→ SUPPLIED MATERIAL
*** Begin section ***

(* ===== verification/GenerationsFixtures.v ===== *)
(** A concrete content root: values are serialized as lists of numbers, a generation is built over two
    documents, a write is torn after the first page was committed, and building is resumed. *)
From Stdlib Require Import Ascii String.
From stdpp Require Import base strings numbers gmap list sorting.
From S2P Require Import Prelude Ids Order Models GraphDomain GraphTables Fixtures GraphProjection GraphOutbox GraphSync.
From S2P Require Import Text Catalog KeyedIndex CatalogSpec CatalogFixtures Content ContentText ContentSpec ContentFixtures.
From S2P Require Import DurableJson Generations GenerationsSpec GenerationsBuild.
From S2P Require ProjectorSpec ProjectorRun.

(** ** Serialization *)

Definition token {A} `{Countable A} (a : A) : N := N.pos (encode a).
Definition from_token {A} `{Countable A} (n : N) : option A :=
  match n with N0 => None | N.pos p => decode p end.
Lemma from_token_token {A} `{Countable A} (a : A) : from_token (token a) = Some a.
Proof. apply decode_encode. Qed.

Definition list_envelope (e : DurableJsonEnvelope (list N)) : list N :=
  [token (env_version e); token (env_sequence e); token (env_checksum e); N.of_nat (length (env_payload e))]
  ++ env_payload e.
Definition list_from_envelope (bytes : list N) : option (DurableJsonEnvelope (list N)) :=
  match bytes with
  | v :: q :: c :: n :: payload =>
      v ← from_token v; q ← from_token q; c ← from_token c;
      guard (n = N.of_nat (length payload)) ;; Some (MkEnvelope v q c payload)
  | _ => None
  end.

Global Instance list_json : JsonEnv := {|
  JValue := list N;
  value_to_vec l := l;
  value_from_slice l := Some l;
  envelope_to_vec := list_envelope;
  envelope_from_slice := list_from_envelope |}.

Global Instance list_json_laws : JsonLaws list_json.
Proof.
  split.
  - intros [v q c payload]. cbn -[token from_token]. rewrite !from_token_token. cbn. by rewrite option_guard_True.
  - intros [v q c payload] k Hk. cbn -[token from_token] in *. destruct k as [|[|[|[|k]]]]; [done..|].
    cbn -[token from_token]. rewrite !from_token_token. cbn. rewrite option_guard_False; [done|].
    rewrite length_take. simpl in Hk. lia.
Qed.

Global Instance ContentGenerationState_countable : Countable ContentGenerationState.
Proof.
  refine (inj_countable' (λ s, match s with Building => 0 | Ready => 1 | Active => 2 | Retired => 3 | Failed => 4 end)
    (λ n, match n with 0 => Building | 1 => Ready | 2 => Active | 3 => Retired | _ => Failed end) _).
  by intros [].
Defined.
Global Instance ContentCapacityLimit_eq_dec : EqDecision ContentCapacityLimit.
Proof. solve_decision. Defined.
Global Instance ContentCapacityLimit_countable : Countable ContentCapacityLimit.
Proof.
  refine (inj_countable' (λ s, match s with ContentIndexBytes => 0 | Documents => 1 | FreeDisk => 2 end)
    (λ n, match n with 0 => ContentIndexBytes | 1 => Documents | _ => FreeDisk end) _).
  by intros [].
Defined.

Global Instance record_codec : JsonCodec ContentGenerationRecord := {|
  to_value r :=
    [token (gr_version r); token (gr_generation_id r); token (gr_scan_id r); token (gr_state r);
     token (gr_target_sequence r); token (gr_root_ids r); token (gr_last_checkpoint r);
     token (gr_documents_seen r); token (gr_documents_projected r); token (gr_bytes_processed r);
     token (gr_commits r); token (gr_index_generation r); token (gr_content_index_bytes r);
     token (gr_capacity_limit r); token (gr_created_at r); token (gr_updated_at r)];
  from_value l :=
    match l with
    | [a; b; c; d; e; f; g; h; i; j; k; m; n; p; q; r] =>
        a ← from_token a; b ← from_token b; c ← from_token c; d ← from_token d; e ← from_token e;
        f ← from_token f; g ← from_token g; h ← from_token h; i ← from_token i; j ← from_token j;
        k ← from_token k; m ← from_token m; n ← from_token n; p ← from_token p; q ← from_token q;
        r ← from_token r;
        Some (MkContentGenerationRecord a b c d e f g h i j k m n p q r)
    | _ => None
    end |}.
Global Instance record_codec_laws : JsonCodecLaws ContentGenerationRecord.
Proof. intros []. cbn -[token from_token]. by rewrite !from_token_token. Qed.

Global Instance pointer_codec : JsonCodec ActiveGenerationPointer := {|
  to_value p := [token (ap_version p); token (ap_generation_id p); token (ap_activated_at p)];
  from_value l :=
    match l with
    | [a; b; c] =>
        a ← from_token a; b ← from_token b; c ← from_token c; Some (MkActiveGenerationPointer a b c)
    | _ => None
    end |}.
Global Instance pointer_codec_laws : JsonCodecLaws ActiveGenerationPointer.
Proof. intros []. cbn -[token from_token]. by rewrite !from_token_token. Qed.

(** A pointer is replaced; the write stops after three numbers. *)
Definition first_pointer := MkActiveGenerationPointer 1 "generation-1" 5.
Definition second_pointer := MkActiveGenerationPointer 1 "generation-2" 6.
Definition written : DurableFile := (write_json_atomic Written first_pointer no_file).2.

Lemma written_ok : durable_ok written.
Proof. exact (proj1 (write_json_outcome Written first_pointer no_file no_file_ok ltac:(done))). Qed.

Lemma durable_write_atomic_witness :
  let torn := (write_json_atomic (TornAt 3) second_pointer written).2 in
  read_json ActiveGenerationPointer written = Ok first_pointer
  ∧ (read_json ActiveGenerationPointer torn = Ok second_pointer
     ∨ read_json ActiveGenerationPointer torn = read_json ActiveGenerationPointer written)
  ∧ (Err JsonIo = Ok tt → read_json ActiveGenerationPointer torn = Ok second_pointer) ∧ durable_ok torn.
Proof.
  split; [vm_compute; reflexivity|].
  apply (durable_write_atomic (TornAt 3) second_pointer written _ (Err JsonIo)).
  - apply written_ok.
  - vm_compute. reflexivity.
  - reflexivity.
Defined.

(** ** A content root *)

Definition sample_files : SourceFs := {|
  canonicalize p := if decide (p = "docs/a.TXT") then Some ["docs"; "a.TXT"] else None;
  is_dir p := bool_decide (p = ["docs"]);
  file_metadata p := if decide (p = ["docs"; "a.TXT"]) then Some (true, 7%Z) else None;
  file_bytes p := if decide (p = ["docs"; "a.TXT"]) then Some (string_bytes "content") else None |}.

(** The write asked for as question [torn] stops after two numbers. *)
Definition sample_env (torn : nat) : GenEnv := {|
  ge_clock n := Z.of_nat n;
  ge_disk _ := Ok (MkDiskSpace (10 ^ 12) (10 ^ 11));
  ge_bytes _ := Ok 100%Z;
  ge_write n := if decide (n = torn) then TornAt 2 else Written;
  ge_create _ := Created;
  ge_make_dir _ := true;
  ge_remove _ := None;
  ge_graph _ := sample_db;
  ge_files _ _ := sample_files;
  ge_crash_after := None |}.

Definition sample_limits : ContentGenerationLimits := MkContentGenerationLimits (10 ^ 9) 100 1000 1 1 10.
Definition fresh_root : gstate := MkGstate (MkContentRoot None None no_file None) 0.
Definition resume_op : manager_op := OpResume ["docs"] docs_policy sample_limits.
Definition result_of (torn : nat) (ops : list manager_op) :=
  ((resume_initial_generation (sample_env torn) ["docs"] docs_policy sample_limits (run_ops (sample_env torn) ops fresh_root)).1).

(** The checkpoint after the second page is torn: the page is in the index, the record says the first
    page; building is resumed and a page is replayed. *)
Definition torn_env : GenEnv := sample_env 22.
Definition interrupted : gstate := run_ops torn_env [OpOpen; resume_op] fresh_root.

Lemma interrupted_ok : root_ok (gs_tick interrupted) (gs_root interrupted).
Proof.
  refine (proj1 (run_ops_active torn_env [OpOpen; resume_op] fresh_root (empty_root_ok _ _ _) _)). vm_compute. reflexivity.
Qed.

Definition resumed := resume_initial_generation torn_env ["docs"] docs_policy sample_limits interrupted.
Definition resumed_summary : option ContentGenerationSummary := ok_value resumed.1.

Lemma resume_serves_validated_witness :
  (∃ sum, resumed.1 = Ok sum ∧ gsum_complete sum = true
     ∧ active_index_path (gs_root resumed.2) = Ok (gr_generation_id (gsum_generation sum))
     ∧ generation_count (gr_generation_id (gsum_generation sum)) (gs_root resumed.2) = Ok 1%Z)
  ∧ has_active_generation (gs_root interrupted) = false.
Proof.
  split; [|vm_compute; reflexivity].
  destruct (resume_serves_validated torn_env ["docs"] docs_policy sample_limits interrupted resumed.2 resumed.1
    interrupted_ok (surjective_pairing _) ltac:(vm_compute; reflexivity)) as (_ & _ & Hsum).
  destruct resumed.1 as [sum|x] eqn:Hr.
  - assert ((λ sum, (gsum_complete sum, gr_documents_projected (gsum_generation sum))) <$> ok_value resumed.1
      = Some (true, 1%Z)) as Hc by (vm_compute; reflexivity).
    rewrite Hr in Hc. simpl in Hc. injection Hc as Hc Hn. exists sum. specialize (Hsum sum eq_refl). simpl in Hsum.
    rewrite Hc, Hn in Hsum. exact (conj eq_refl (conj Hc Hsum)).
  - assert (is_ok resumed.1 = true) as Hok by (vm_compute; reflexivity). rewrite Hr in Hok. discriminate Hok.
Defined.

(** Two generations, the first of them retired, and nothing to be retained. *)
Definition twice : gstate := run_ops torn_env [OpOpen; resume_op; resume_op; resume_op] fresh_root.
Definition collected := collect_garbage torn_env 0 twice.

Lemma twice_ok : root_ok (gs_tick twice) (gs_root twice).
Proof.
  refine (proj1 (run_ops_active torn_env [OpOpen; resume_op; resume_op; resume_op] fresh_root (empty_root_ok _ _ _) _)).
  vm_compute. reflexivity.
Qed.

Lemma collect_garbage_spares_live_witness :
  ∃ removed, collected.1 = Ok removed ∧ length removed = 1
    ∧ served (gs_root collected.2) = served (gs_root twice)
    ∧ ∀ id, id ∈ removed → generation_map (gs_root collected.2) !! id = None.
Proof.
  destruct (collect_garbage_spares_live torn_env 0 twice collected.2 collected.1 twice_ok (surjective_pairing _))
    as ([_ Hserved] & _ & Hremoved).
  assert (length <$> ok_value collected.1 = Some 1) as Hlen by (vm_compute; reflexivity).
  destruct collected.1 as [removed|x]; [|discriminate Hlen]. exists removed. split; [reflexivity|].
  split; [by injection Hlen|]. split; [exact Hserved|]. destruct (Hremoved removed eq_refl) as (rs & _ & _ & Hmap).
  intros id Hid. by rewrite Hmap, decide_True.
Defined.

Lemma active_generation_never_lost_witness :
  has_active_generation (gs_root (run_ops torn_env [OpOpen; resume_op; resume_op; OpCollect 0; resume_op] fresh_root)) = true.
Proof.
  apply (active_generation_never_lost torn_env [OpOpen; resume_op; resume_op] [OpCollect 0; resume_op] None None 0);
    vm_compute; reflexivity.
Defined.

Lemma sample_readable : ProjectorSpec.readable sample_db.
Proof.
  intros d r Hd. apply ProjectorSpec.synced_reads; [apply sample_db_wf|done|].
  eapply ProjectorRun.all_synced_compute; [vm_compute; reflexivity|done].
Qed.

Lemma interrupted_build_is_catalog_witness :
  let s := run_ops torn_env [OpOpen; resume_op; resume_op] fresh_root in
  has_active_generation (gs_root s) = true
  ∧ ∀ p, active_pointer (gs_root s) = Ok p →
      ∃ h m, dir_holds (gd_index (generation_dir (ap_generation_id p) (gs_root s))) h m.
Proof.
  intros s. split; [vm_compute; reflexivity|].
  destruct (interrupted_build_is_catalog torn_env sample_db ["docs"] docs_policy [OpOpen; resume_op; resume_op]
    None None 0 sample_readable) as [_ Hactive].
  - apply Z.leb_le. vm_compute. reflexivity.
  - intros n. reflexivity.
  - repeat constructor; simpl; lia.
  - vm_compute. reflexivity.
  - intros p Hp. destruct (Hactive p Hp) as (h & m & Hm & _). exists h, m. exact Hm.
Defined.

*** End section ***

→ ASSIGNMENT
Copy out each line of the records that holds the string "JsonIo".

→ ANSWER TO THIS PROBLEM
  ∧ (Err JsonIo = Ok tt → read_json ActiveGenerationPointer torn = Ok second_pointer) ∧ durable_ok torn.
  apply (durable_write_atomic (TornAt 3) second_pointer written _ (Err JsonIo)).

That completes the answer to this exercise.